WHAT YOU WILL DO
Two lines in the data below mark the range: the one with "resp else None" and the one with "Definition elect_n1 : script". Return both, along with every line between them, exactly.
*** Opening DATA FOR THIS TASK ***
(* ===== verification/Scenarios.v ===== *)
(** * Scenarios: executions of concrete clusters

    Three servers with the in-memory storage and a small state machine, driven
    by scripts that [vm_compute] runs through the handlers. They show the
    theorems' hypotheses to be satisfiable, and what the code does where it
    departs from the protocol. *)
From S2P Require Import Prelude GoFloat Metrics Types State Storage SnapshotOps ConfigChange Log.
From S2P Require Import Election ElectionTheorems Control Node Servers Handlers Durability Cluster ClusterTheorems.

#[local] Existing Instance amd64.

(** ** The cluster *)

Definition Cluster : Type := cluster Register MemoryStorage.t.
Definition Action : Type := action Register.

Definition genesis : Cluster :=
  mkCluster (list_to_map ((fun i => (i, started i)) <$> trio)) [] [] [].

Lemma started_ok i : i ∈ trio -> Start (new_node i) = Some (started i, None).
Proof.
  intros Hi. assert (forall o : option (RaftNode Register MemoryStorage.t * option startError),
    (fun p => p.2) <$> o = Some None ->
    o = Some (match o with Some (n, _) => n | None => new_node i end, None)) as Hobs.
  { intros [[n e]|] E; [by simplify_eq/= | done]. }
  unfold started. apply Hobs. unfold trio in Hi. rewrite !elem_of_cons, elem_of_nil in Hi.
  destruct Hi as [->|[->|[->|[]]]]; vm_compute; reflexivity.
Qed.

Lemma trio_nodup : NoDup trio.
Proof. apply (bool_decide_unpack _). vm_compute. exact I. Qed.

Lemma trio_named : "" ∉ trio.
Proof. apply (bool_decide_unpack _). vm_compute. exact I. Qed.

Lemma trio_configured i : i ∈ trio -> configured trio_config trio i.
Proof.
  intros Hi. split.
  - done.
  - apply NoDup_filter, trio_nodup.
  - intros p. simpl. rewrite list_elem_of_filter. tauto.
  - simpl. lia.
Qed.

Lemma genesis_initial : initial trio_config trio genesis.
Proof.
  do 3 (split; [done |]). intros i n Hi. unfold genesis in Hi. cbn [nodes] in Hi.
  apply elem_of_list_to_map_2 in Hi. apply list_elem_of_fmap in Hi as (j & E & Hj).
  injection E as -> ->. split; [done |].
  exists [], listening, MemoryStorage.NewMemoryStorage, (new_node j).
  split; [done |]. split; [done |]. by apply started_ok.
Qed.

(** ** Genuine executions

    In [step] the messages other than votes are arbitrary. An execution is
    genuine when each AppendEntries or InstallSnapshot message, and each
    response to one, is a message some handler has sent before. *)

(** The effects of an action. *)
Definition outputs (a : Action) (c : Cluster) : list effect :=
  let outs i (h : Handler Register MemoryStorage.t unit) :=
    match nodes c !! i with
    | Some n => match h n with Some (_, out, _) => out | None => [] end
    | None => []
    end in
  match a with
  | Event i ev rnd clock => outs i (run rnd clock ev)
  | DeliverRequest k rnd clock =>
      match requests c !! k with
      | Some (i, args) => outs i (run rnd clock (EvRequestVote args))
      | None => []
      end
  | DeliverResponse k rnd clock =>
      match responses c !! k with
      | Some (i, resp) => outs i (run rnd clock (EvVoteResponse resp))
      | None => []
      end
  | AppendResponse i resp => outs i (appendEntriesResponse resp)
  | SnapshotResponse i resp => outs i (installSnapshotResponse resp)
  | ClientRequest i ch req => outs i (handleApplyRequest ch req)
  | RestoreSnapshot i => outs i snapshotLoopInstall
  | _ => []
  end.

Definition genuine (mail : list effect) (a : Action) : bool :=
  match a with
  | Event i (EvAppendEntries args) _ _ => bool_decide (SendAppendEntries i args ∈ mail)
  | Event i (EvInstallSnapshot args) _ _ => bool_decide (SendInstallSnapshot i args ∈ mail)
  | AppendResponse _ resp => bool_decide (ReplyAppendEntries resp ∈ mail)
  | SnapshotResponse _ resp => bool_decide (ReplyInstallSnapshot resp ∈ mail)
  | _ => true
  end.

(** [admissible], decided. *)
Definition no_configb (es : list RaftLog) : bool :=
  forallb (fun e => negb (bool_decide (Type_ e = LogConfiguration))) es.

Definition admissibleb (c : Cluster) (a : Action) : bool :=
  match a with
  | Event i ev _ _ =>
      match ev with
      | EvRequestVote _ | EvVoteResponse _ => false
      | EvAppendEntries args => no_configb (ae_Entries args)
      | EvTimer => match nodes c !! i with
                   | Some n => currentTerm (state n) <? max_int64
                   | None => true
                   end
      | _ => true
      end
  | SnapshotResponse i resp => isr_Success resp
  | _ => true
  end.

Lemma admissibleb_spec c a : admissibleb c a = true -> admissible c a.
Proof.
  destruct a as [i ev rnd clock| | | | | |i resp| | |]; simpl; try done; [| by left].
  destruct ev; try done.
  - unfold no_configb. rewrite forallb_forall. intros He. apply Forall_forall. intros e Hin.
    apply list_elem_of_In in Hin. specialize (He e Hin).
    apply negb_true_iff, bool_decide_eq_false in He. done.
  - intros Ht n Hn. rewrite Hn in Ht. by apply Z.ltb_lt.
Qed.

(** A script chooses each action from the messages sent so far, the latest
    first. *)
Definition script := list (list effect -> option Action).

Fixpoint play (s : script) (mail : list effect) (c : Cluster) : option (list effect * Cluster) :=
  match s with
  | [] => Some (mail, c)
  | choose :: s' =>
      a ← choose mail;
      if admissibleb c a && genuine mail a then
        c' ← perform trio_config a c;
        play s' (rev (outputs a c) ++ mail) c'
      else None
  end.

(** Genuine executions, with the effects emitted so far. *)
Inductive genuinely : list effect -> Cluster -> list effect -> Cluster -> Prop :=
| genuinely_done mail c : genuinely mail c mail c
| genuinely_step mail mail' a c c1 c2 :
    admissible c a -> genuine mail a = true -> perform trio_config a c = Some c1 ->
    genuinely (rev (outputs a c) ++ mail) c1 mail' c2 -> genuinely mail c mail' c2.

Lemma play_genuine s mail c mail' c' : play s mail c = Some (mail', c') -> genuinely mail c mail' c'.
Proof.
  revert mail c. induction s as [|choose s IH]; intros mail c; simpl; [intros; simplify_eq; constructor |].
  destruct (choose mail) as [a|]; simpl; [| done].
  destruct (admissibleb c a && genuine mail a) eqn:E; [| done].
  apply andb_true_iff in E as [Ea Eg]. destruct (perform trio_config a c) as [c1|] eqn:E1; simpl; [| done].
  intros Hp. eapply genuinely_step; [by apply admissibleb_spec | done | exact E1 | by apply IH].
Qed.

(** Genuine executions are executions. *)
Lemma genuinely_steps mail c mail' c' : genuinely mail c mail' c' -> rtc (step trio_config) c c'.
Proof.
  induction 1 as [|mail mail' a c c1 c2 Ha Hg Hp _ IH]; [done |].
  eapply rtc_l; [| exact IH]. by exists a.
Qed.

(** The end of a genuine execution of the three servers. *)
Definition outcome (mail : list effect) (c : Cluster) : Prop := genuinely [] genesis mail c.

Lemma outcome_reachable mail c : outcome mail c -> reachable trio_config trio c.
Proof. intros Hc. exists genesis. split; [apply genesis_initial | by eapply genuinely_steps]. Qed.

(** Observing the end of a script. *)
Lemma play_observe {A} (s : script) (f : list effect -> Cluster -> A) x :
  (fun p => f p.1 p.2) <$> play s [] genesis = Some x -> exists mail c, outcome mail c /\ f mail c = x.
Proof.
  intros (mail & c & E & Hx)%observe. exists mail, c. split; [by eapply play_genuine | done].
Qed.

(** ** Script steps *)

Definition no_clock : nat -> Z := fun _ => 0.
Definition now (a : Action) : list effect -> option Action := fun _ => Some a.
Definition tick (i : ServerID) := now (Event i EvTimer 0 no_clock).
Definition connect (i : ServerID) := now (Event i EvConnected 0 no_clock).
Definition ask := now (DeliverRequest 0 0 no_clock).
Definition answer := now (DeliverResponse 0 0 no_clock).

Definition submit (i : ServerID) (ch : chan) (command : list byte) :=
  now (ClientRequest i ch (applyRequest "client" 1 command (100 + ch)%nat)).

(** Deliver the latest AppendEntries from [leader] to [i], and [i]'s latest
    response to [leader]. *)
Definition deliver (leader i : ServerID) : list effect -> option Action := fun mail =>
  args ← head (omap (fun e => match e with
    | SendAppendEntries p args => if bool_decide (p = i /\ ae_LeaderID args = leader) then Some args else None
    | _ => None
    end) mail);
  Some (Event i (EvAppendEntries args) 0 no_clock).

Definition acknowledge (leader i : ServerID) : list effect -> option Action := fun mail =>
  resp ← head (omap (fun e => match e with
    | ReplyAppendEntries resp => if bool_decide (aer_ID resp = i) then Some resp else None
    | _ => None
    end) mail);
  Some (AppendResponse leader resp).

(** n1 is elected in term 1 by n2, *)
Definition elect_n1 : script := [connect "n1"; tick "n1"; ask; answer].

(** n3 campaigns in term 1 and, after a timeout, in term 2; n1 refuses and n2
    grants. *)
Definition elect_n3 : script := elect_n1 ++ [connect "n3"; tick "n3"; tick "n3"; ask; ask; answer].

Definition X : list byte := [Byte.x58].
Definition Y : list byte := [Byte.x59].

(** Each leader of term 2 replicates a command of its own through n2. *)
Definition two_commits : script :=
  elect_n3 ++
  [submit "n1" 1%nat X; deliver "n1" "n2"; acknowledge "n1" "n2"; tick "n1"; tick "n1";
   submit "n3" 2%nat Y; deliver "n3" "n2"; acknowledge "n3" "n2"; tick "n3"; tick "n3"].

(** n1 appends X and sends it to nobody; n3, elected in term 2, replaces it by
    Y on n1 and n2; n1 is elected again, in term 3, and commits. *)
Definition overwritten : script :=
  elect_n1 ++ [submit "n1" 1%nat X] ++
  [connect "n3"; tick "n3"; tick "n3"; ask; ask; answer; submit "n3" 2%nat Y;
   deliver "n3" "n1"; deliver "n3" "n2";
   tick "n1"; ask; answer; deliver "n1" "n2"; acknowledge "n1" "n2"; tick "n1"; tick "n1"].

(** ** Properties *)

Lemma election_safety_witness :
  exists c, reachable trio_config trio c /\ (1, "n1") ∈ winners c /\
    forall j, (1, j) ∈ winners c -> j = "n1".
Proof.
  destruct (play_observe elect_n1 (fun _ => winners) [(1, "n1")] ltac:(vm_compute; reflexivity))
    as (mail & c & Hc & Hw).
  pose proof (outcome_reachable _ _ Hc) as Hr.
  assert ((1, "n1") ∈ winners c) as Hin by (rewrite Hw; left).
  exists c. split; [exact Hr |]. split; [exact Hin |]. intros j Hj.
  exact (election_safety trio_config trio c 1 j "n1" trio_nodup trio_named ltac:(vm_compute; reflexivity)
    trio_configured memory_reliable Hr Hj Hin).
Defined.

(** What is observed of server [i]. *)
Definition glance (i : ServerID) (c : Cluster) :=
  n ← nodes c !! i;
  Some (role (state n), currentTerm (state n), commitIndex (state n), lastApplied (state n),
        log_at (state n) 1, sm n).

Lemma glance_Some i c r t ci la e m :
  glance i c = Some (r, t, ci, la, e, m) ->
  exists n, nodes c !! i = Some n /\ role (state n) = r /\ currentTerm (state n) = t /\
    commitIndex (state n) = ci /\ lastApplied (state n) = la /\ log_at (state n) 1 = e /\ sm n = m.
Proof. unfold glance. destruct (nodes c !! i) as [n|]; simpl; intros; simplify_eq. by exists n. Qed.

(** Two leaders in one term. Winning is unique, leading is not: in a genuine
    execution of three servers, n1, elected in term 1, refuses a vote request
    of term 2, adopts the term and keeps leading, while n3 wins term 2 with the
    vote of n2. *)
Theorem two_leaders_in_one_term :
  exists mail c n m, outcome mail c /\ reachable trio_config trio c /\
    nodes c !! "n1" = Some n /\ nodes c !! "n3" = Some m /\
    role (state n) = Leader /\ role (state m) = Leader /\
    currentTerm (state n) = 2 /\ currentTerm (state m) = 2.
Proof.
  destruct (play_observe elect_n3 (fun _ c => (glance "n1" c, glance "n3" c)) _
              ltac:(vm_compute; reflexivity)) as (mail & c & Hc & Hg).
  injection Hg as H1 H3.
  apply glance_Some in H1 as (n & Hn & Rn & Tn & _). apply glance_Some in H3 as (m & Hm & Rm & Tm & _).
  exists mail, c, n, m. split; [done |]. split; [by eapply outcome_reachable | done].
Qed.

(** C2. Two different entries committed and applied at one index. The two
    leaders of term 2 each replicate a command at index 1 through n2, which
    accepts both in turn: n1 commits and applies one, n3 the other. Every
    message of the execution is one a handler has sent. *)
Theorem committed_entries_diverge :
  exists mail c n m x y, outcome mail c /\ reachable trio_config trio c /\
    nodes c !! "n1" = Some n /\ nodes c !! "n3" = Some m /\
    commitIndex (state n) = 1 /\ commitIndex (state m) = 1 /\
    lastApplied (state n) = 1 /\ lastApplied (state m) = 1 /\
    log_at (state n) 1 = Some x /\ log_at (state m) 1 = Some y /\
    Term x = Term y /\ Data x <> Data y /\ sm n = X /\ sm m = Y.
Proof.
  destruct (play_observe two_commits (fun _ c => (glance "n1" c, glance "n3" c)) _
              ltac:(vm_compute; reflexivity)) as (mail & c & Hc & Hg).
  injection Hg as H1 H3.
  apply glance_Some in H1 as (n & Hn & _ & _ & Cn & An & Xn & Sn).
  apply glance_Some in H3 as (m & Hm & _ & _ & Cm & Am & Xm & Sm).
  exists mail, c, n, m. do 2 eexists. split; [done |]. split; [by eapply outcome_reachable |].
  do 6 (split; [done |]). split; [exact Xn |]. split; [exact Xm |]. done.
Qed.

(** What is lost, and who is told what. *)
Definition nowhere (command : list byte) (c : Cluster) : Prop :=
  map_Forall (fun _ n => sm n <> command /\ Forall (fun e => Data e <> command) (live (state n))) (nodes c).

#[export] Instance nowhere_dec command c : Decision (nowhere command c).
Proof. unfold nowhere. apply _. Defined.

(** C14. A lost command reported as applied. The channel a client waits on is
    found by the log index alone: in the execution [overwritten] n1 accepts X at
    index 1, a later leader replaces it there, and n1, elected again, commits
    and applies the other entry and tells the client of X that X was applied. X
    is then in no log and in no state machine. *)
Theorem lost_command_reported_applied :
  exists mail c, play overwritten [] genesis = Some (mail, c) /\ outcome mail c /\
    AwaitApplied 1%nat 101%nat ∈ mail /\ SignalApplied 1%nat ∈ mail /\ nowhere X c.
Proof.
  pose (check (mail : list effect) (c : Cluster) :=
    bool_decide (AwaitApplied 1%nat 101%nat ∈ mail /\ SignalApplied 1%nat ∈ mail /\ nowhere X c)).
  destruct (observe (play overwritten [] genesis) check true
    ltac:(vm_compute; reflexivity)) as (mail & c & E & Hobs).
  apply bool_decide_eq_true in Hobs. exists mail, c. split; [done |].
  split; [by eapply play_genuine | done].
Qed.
*** Closing DATA FOR THIS TASK ***
SOLUTION TO THIS TASK
    | ReplyAppendEntries resp => if bool_decide (aer_ID resp = i) then Some resp else None
    | _ => None
    end) mail);
  Some (AppendResponse leader resp).

(** n1 is elected in term 1 by n2, *)
Definition elect_n1 : script := [connect "n1"; tick "n1"; ask; answer].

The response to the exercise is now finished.